Davis' former deputy did not go nearly as far in his sovereign citizen pronouncements. "The other three were pretty resolute in what they were saying," the sheriff said. "But I think they were all more in it for the scam and the houses than the ideology."
Davis told The Telegraph that one of the men was arrested while “filing a lien at the courthouse” and authorities have reportedly found at least four other houses in the area that the men allegedly claimed as their own in a similar fraudulent fashion.
Investigators, Davis told Hatewatch, suspect the men may have filed phony liens on upward of two dozen properties in Bibb and in two adjoining counties. "It was sort of a big operation," he said.
Murray had been in law enforcement for years before his colleagues locked him up. He joined the police force in Macon, Ga., in 2001 and became a Bibb County deputy sheriff in 2014, when the departments merged.
Davis said that during his days in the Macon police department, Murray had ties to the Nuwaubian Nation of Moors. That group was originally a putatively Muslim organization from Brooklyn, N.Y., that evolved into a cult, preaching not a “theology” but “factology,” mixing black supremacist ideas with worship of the Egyptians and their pyramids and a belief in UFOs.

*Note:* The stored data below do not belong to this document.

(** * brielov/runtime: the schema validation engine

    A shallow embedding of [src/schema.ts], of its twin [src/mod.ts],
    and of the parts of [result.ts], [option.ts] and [util.ts] they call,
    followed by the properties of the validation engine.

    JavaScript values are modelled as data: [undefined], [null],
    booleans, binary64 numbers, strings, dates, opaque functions, arrays,
    and objects made of a prototype and own data properties.  A read of a
    property of such a value runs no code and cannot throw.  Symbols,
    bigints, inputs with accessor properties, proxies and the call stack
    limit are outside the model; what is proved about validators not
    throwing is proved for inputs that are data.

    Validators are modelled as computations that record the functions of
    the container layer ([result.ts], [option.ts]) they enter and that
    either return or throw, so that "does not throw", "does not call
    [unwrap]" and "does not invoke the child" are statements about them. *)

From Stdlib Require Import List String Ascii Bool Arith NArith Lia PrimFloat.
From Stdlib Require Import DecimalString DecimalNat DecimalN.
Import ListNotations.
Set Warnings "-register-all,-inexact-float".
Local Open Scope string_scope.
Local Open Scope list_scope.

(* ================================================================== *)
(** ** JavaScript values *)
(* ================================================================== *)

Module Js.

(** What [Object.getPrototypeOf] can answer for the values below. *)
Inductive Prototype : Type :=
| NullPrototype                       (* Object.create(null) *)
| ObjectPrototype                     (* Object.prototype: literals, JSON *)
| ArrayPrototype
| DatePrototype
| FunctionPrototype
| StringPrototype
| NumberPrototype
| BooleanPrototype
| ClassPrototype (name : string).     (* a user class extending no built-in *)

Inductive Value : Type :=
| VUndefined
| VNull
| VBoolean (b : bool)
| VNumber (n : float)                 (* IEEE 754 binary64 *)
| VString (s : string)
| VDate (time : float)                (* a Date and its time value *)
| VFunction (name : string)
| VArray (elements : list Value)      (* a hole reads as undefined *)
| VObject (proto : Prototype) (own : list (string * Value)).

(** An object's own properties are kept as the sequence of writes that
    made it, oldest first: a literal [{a: 1, b: 2}] is [[("a", 1); ("b", 2)]]
    and [obj[key] = value] appends.  Reading returns the latest write. *)
Fixpoint lookup {A : Type} (key : string) (object : list (string * A)) : option A :=
  match object with
  | [] => None
  | (k, v) :: later =>
      match lookup key later with
      | Some v' => Some v'
      | None => if String.eqb k key then Some v else None
      end
  end.

(** [obj[key] = value] on an object without setters. *)
Definition assign {A : Type} (object : list (string * A)) (key : string) (value : A)
  : list (string * A) :=
  object ++ [(key, value)].

(** [typeof] *)
Definition typeof (v : Value) : string :=
  match v with
  | VUndefined => "undefined"
  | VNull => "object"
  | VBoolean _ => "boolean"
  | VNumber _ => "number"
  | VString _ => "string"
  | VDate _ => "object"
  | VFunction _ => "function"
  | VArray _ => "object"
  | VObject _ _ => "object"
  end.

(** [Number.isFinite]: false on everything that is not a number, and on
    NaN and the two infinities. *)
Definition isFinite (v : Value) : bool :=
  match v with
  | VNumber n => PrimFloat.is_finite n
  | _ => false
  end.

(** [Object.getPrototypeOf]; [None] stands for the TypeError it raises on
    [undefined] and [null]. *)
Definition getPrototypeOf (v : Value) : option Prototype :=
  match v with
  | VUndefined | VNull => None
  | VBoolean _ => Some BooleanPrototype
  | VNumber _ => Some NumberPrototype
  | VString _ => Some StringPrototype
  | VDate _ => Some DatePrototype
  | VFunction _ => Some FunctionPrototype
  | VArray _ => Some ArrayPrototype
  | VObject proto _ => Some proto
  end.

(** The function-valued members every object inherits from
    [Object.prototype]. *)
Definition objectPrototypeMethods : list (string * Value) :=
  [ ("constructor", VFunction "Object");
    ("__defineGetter__", VFunction "__defineGetter__");
    ("__defineSetter__", VFunction "__defineSetter__");
    ("hasOwnProperty", VFunction "hasOwnProperty");
    ("__lookupGetter__", VFunction "__lookupGetter__");
    ("__lookupSetter__", VFunction "__lookupSetter__");
    ("isPrototypeOf", VFunction "isPrototypeOf");
    ("propertyIsEnumerable", VFunction "propertyIsEnumerable");
    ("toString", VFunction "toString");
    ("valueOf", VFunction "valueOf");
    ("toLocaleString", VFunction "toLocaleString") ].

(** [Object.prototype] itself: an object without prototype, on which
    [__proto__] reads [null]. *)
Definition objectPrototype : Value :=
  VObject NullPrototype (objectPrototypeMethods ++ [("__proto__", VNull)]).

(** What a read finds on the prototype when the object has no own property
    of that name.  [__proto__] answers with the prototype. *)
Definition inherited (proto : Prototype) (key : string) : Value :=
  match proto with
  | ObjectPrototype =>
      if String.eqb key "__proto__" then objectPrototype
      else match lookup key objectPrototypeMethods with
           | Some member => member
           | None => VUndefined
           end
  | _ => VUndefined
  end.

(** The read [input[key]], for the receivers the engine reads from: values
    that passed [isPlainObject], whose prototype is null or
    [Object.prototype].  The engine reads from no other receiver; they
    answer [undefined] here.  Every property of a [Value] is a data
    property, so the read is a function: an input whose read would run a
    getter, which may throw, is not a [Value]. *)
Definition get (input : Value) (key : string) : Value :=
  match input with
  | VObject proto own =>
      match lookup key own with
      | Some v => v
      | None => inherited proto key
      end
  | _ => VUndefined
  end.

(** [i.toString()] for a loop counter. *)
Definition toString (i : nat) : string := NilZero.string_of_uint (Nat.to_uint i).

In 1993, a large group of true believers moved from New York to a 476-acre spread in Putnam County, Ga., northeast of Bibb County. The Moors were led by an ex-con named Dwight York, who lived in a mansion on the property while his followers lived in cheap trailers. He charged them $25 a year for Nuwaubian “passports” that allowed them to get on and off the property.
As many as 400 other followers – also Nuwaubians – lived in the surrounding area. The group set up a network of chapters and bookstores called All Eyes on Egipt and members raised money through begging and holding jobs, including in the post office and in area fire and police departments.
The former deputy, the sheriff said, "was a member of the sect."
In 2004, York was sentenced to 135 years in prison for molesting a huge number of children, among other crimes. That same year, according to The Telegraph, seven Macon police officers, supporters of York, resigned, saying police and government officials were ignoring new evidence of York’s innocence.
The police chief at the time, Rodney Monroe, told the paper that he did not want the officers to resign and each one had “served the department and city well.”
Davis said Murray and one other officer associated with the Moors refused to join the mass resignation and "the other guys got mad at them and kicked them out of the club so to speak."
The year before, three suspected Nuwaubians were taken into custody after allegedly filing a bogus $283 million lien against U.S. Postal Service bank accounts and property. The police said the men then created fake checks – they called them “certified tender of payment certificates” – and tried to use them to buy two luxury houses in Decatur.
Authorities said the men, two of whom worked for the postal service, intended to sell the homes and use the cash to purchase land in Bibb County to establish a new home for the cult.
While their numbers have dwindled dramatically since the cult leader went to prison, Davis said there are still Nuwaubians in the area. "And," he said, "they still believe in some of that ideology."